BioXFEL Administration and the Education and Diversity Committee are continuously refining our education program, diversity integration efforts, collaborative interactions and community outreach. As the Center implements new programs, each program is subjected to iterative rounds of refinement that are designed to improve the effectiveness and efficiency of the program. As a result of these efforts, the new UPR Graduate Student Internship program has been enhanced within the last year.

This year, 4 UPR graduate students joined BioXFEL for 4 months. They were able to bring their thesis projects and utilize BioXFEL resources (See The above section on UPR Graduate Internships for more details). This experience was very effective and helped each Graduate intern immensely. However, it was not very efficient. BioXFEL was only able to interact with a small number of interns at a time and the program was rather costly (stipends to cover travel and housing and research materials costs). The internship was a great learning experience for BioXFEL administration as well. The Center gained a lot of insight into the needs and difficulties of the UPR Graduate Students. One commonality of all interns was the disadvantage placed on them by an academic setting that did not directly support their research endeavors on an educational level. That is, each student is a member of the Chemistry Department, takes primarily Chemistry classes, but work on thesis projects based on Biochemistry. As a result, none 

of the interns had a formal educational training in protein science and relied on knowledge passed down from mentors within the laboratory. The Center discovered that many of the protein handling techniques being propagated within the labs were inappropriate, unfounded or in poor practice. BioXFEL, in conjunction with UPR faculty, will instruct a full day workshop that includes lectures, live examples of materials and techniques (as appropriate), published handouts of the presentation and examples of common, standard protocols. The outline for the workshop topics are included below.

BioXFEL has collaborated with the UPR Chemistry departments Graduate Student Association to promote the event and provide food for the Workshop. This interaction has proven to be very effective and should become standard practice for future events and at other institutions.

Activity Name

BioXFEL Protein Production and Purification Workshop at UPR

Led By

William Bauer (HWI), Belinda Pastrana (UPR), Jose Olmos (Rice), Bradley Miller (UB), Domingo Meza (ASU)

Intended Audience

Undergraduate and graduate students of UPR Mayaguez

Number of Attendees

50 Graduate and Undergraduate UPR Mayaguez students

BioXFEL Protein Production and Purification Workshop Course Syllabus

1)     Brief overview of the workshop, materials and objectives (15 minutes)

a)     Outline of topics, speakers and techniques

2)     Introduction to protein biochemistry (90 minutes)

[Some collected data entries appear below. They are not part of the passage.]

(** X4. The upload counts as done on any fulfilled response: the body is
    never read, so two responses with different bodies lead to the same
    world and the same effects: the file name recorded, the history
    requested, the success alert. *)
Theorem upload_success_ignores_body
    (w : World) (id : nat) (f : File) (d d' : value) :
  in_flight w !! id = Some (AfterUpload f) →
  step (Settle id (Fulfilled d)) w = step (Settle id (Fulfilled d')) w ∧
  filename (react (step (Settle id (Fulfilled d)) w).1) = Some (file_name f) ∧
  (step (Settle id (Fulfilled d)) w).2 =
    [Send (next_id w) (authorize (localStorage w) history_request);
     Alert "✅ File uploaded successfully!"].
Proof.
  intros Hid. rewrite !step_unfolds. unfold step_result.
  cbn [stores_token andb handle_result]. by rewrite Hid.
Qed.

(** X14. Logout cancels nothing.  A history request still in flight at
    logout is taken up when its response arrives: the history emptied by
    the logout is filled again with the server's list, while the component
    stays logged out and the storage stays without a token. *)
Theorem history_response_after_logout_refills
    (w : World) (id : nat) (d : value) (L : list value) :
  in_flight w !! id = Some AfterHistory →
  get_field d "qa_pairs" = Some (VArr L) →
  let out := (step NavLogout w).1 in
  let late := (step (Settle id (Fulfilled d)) out).1 in
  qaHistory (react out) = VArr [] ∧
  in_flight out !! id = Some AfterHistory ∧
  qaHistory (react late) = VArr L ∧
  isLoggedIn (react late) = false ∧
  localStorage late !! "auth_token" = None.
Proof.
  intros Hid Hf. cbn zeta. rewrite step_logout. cbn [fst].
  set (out := with_react _ _).
  assert (in_flight out !! id = Some AfterHistory) as Hid' by exact Hid.
  rewrite step_unfolds. unfold step_result.
  cbn [stores_token andb handle_result]. rewrite Hid'.
  cbn [resume_result andb]. rewrite Hf. cbn.
  repeat split; try done. apply lookup_delete_eq.
Qed.


(** ** Selecting a file *)

(** X13. A drop selects the first of the dropped files and keeps the
    earlier selection when nothing was dropped; a change of the file input
    selects its first file and clears the selection when it has none, after
    which Upload only alerts. *)
Theorem drop_keeps_selection_input_clears_it
    (w : World) (f : File) (rest : list File) :
  file (react (step (DropOnCard (f :: rest)) w).1) = Some f ∧
  file (react (step (DropOnCard []) w).1) = file (react w) ∧
  dragOver (react (step (DropOnCard []) w).1) = false ∧
  file (react (step (FileInputChange (f :: rest)) w).1) = Some f ∧
  file (react (step (FileInputChange []) w).1) = None ∧
  (step ClickUpload (step (FileInputChange []) w).1).2 = [Alert "Pick a file first!"].
Proof.
  rewrite !step_unfolds. unfold step_result. cbn [stores_token andb handle_result].
  repeat split.
Qed.

(** ** Invariants of runs *)

(** Reduce the projections of a world given in closed form. *)
Ltac world_simpl :=
  cbn [react localStorage in_flight next_id blob_urls next_url
       load enqueue logged_in_with logged_out with_react with_storage
       settled with_audio fst snd
       file filename question answer qaHistory langs selectedLang audioUrl
       dragOver showLogin isLoggedIn username password
       upd_file upd_filename upd_question upd_answer upd_qaHistory upd_langs
       upd_selectedLang upd_audioUrl upd_dragOver upd_showLogin upd_isLoggedIn
       upd_username upd_password] in *.

Lemma run_possible_invariant (I : World → Prop) :
  (∀ ev w, rendered ev w = true → I w → I (step ev w).1) →
  ∀ evs w, possible evs w = true → I w → I (run evs w).1.
Proof.
  intros Hstep evs. induction evs as [|ev rest IH]; intros w Hok Hw; [done|].
  cbn [possible] in Hok. apply andb_prop in Hok as [Hev Hrest].
  rewrite run_cons. cbn [fst]. apply IH; [done|]. by apply Hstep.
Qed.

Lemma run_invariant_always (I : World → Prop) :
  (∀ ev w, I w → I (step ev w).1) →
  ∀ evs w, I w → I (run evs w).1.
Proof.
  intros Hstep evs. induction evs as [|ev rest IH]; intros w Hw; [done|].
  rewrite run_cons. cbn [fst]. apply IH. by apply Hstep.
Qed.

Lemma step_modal_over_logged_out ev w :
  rendered ev w = true →
  modal_over_logged_out w → modal_over_logged_out (step ev w).1.
Proof.
  unfold modal_over_logged_out. rewrite step_showLogin, step_isLoggedIn.
  intros Hr Hw.
  destruct ev; cbn [rendered removes_token] in *; try done;
    try (destruct (stores_token _ w); [done | exact Hw]).
  - (* NavLogin *) intros _. by apply negb_true_iff in Hr.
Qed.

(** X6. From a page load on, as long as the events come from rendered
    controls and arriving responses, the login modal is never open over the
    authenticated view: when the modal is rendered, the main content is not
    and the navbar shows Login. *)
Theorem modal_never_over_authenticated_view
    (storage : gmap string string) (evs : list event) :
  possible evs (init storage) = true →
  let v := render (react (run evs (init storage)).1) in
  login_modal v = true → main_content v = false ∧ nav v = LoginButton.
Proof.
  intros Hp. cbn zeta.
  assert (modal_over_logged_out (run evs (init storage)).1) as Hinv.
  { apply (run_possible_invariant modal_over_logged_out);
      [apply step_modal_over_logged_out | exact Hp | done]. }
  unfold render. cbn. intros Hm. by rewrite (Hinv Hm).
Qed.

Lemma step_token_behind_session ev w :
  token_behind_session w → token_behind_session (step ev w).1.
Proof.
  unfold token_behind_session. rewrite step_isLoggedIn. revert ev.
  intros ev Hw. destruct (removes_token ev) eqn:Hrm; [done|].
  destruct (stores_token ev w) eqn:Hst.
  - intros _.
    destruct ev as [| | | | | | | | | | | | | | | id [d|e]]; try discriminate Hst.
    cbn [stores_token] in Hst.
    destruct (in_flight w !! id) as [[| | |f| |]|] eqn:Hid; try discriminate Hst.
    destruct (get_field d "token") as [tok|] eqn:Hf; [|discriminate Hst].
    rewrite (step_login_stored id d tok) by done. cbn zeta.
    destruct (isLoggedIn (react w)); cbn; rewrite lookup_insert_eq; by eexists.
  - intros Hin. destruct (step_stable ev w Hst Hrm) as [-> _]. by apply Hw.
Qed.

(** X7. From a page load on, whatever happens, the component is logged in
    only while a token is in the storage. *)
Theorem logged_in_only_with_token
    (storage : gmap string string) (evs : list event) :
  isLoggedIn (react (run evs (init storage)).1) = true →
  is_Some (localStorage (run evs (init storage)).1 !! "auth_token").
Proof.
  apply (run_invariant_always token_behind_session);
    [apply step_token_behind_session | done].
Qed.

a)     Basic protein characteristics

i)      Protein biogenesis: transcription and translation

ii)     Basic amino acids

b)     Introduction to protein structure

i)      Primary, secondary, tertiary structure

ii)     Common folds and types of interactions

iii)   Importance of protein structure/ function relationship

3)     Introduction to common cloning techniques (90 minutes)

a)     Basic concepts of recombinant protein production

i)      Plasmid architecture

(1)   Regulatory elements (promoters, enhancers, inhibitors), antibiotic selection, RBS

(2)   Codons – start and stop, codon bias and optimization

(3)   Common protein fusion tags and protease restriction sites

b)     Cloning Technique 1 – Restriction enzyme cloning

i)      Basic concept of cloning

(1)   Main objective

(2)   Choosing a target protein construct

ii)     Primer Design and target amplification

iii)   Restriction digest and ligation

iv)    Transformation and colony selection

c)     Alternative cloning methods

i)      Overview of alternative methods

(1)   LIC, Gateway cloning, topoisomerase cloning, Gibson Assembly

(2)   Advantages and disadvantages of various techniques

4)     Introduction to recombinant protein expression (90 minutes)

a)     Choosing an expression system

Results of the BioXFEL Protein Production and Purification Workshop at UPR, Mayaguez Campus

  1. Through our collaboration with the UPR Chemistry Departments Graduate Student Association, we had 50 students (undergraduate and graduate) attend the workshop. BioXFEL will increase the effectiveness of their training efforts at UPR.
  2. Knowledge gained and effectiveness of the workshop will be assessed by a post-activity survey. Upon completion of the workshop and survey, students will be presented with a certificate of completion to validate their participation in the workshop.
  3. Propagation of knowledge through the UPR laboratories will be assessed when new interns (undergraduate and graduate) fill future positions at BioXFEL.